Probabilities

April 26, 2019

Easy and Hard problems

Life is hard, sometimes

We can say that there are two kinds of problems

Easy problems
Hard problems

Easy problems

… can be solved quickly

For example

5 × 7?

Hard problems

Take longer time to solve

For example

78 / 6

Solutions are easily to verify

We think that

78 / 6 = 13

We can verify this solution doing

13 × 6 = 78

Forward and Backward

It is useful to say that

Easy problems move Forward
Hard problems move Backward

For example

Multiplication moves forward,
Division moves backward,
Verification is forward again

Easy problem

Find the value of

16²

Hard problem

Find the value of

\(\sqrt{324}\)

When you find a solution, it is easy to verify

Easy problem

Multiply two prime numbers

4391 * 6113

[1] 26842183

Hard problem

Find the two prime numbers that are factors of this

[1] 26164559

All Internet security is based on this idea

Breaking Internet security is hard
It is based on factorization on prime numbers

1 Hard problem = Many Easy problems

As you can realize, if you know how to solve the forward problem, you can solve the backward problem by brute force

You try several starting points, apply the forward method and see if you find the backward end point

For example, to solve 78/6 you can try

(1:15) * 6

 [1]  6 12 18 24 30 36 42 48 54 60 66 72 78 84 90

Is there a shortcut?

Is there a way that a hard problem becomes a easy problem?

In some cases, yes

In general, probably no

Nobody knows for sure. So one day Internet security may finish

If you want to know more, google “P versus NP problem”

Easy and Hard problems in Deterministic Systems

We saw this last class and in the Midterm Exam

Easy problem: Simulate for some rates and initial conditions
Hard problem: Find the rates or initial conditions that match a given result

For example:

find reaction rates in a chemical reaction
find initial DNA concentration in Real-Time qPCR
find primer’s efficiency in PCR. That is, melting temperature, and binding energy

Easy and Hard Probability problems

Like in deterministic systems, we have two cases:

Easy problem: if we know the probabilities we can simulate several experiments
Hard problem: if we know the experiment results, find what are the probabilities

Probabilities

Key concepts

Experiment: system that produces a result. We do not know the result before; Example: survey, dice, counting cells, a plant did grow or not, measuring cytotoxicity.
Outcome: result of an experiment. Only one outcome for each experiment.
Population: Set of all possible outcomes.

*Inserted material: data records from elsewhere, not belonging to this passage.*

(* ===== verification/Lifecycle.v ===== *)
(** Tasks and generations: [TaskGuard] of [src/src/util.rs], the start and the
    shutdown of an [AppState] ([src/src/state.rs]), and reloading ([main.rs]).

    A generation is an [AppState]: its configuration, its mode and its guards.
    Tasks are numbers; [tasks] holds those that run. A task that is cancelled
    ends at the instant [exits] gives, if any; aborting takes no time. Times
    are nanoseconds. Binding sockets, reading and decoding the configuration
    are parameters. *)

From coqutil Require Import Datatypes.RecordSetters.
From Stdlib Require Import Strings.String.
From S2P Require Import Prelude Bytes Config Cli.
Import OCamlLikeNotations.
#[local] Open Scope Z_scope.

(** * Guards and tasks *)

(** The guards of a generation, and the receive tasks of its [UdpRuntime]. *)
Inductive Guard :=
  | tcp_listeners | udp_listeners | port_forwards | udp_gc | udp_recv_tasks | upstream_scores | health_check
  | tcp_handlers | relative_score | score_debug_printer.
#[global] Instance Guard_eq_dec : EqDecision Guard.
Proof. solve_decision. Defined.

Record TaskGuard := { cancel : bool; handles : list nat }.
Definition guard_new : TaskGuard := {| cancel := false; handles := [] |}.

Record Generation := { config : Config.Config; proxy_mode : ProxyMode; guards : Guard -> TaskGuard }.
Definition with_guard (gen : Generation) (g : Guard) (tg : TaskGuard) : Generation := {|
  config := config gen;
  proxy_mode := proxy_mode gen;
  guards := fun g' => if decide (g' = g) then tg else guards gen g';
|}.
(** The part of [AppState::build] that concerns tasks. *)
Definition generation_new (c : Config.Config) : Generation :=
  {| config := c; proxy_mode := Config.proxy_mode c; guards := fun _ => guard_new |}.

(** A task belongs to a guard of a generation. *)
Record Owner := { generation : nat; guard : Guard }.
#[global] Instance Owner_eq_dec : EqDecision Owner.
Proof. solve_decision. Defined.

Very big, we assume infinite size.
Sample: Set of outcomes from a few experiments. Much smaller than the population.

Population

Population is a very very big set of things

All people in Turkey
All humans living today
All humans that ever lived
All living organisms in the past and in the future
All the infinite possible results of an experiment

You can assume that population size is infinite

All experiments’ results are also a population

We can do and redo an experiment for ever

(we just need a lot of money and grandchildren)

We can throw a dice 🎲 forever

All the (infinite) possible results are a population

The things in the population are outcomes

For example

⚀ ⚁ ⚂ ⚃ ⚄ ⚅

A, C, G, T

Experiments produce Samples

Each experiment gives us an outcome

Several experiments are a sample

They are randomly taken from the population

A Sample is a small part of population, chosen randomly

small number of elements
changes every time
- if we take two samples they will be different

Sampling in R

Sampling is shuffling

sample(LETTERS)

 [1] "H" "T" "J" "U" "W" "A" "K" "Q" "X" "Z" "P" "G"
[13] "R" "S" "B" "N" "C" "V" "Y" "O" "F" "D" "M" "E"
[25] "L" "I"

We can ask for the first N results

sample(LETTERS, size=5)

[1] "O" "Z" "G" "D" "V"

What are the chances?

All letters have the same chance of being the first one chosen

sample(LETTERS, size=5)

[1] "X" "R" "T" "A" "K"

But the first letter cannot be the second, o 3rd, 4th, 5th.

Every time we get an outcome, the chances change

Bigger groups

In real life, we usually sample from huge sets

We survey some people from a city, country or planet
We test some plants among the billions of plants
We do some experiments among the trillions of possible experiments

In practice, our sample is small compared to the total

Therefore the effect is small and chances do not change

Chances should not change

If the population is big and our sample is small, then chances will not change

We can simulate that using a big population (bad idea)

sample(rep(LETTERS, 1e6), size=5)

Don’t do this: It takes too much time and memory.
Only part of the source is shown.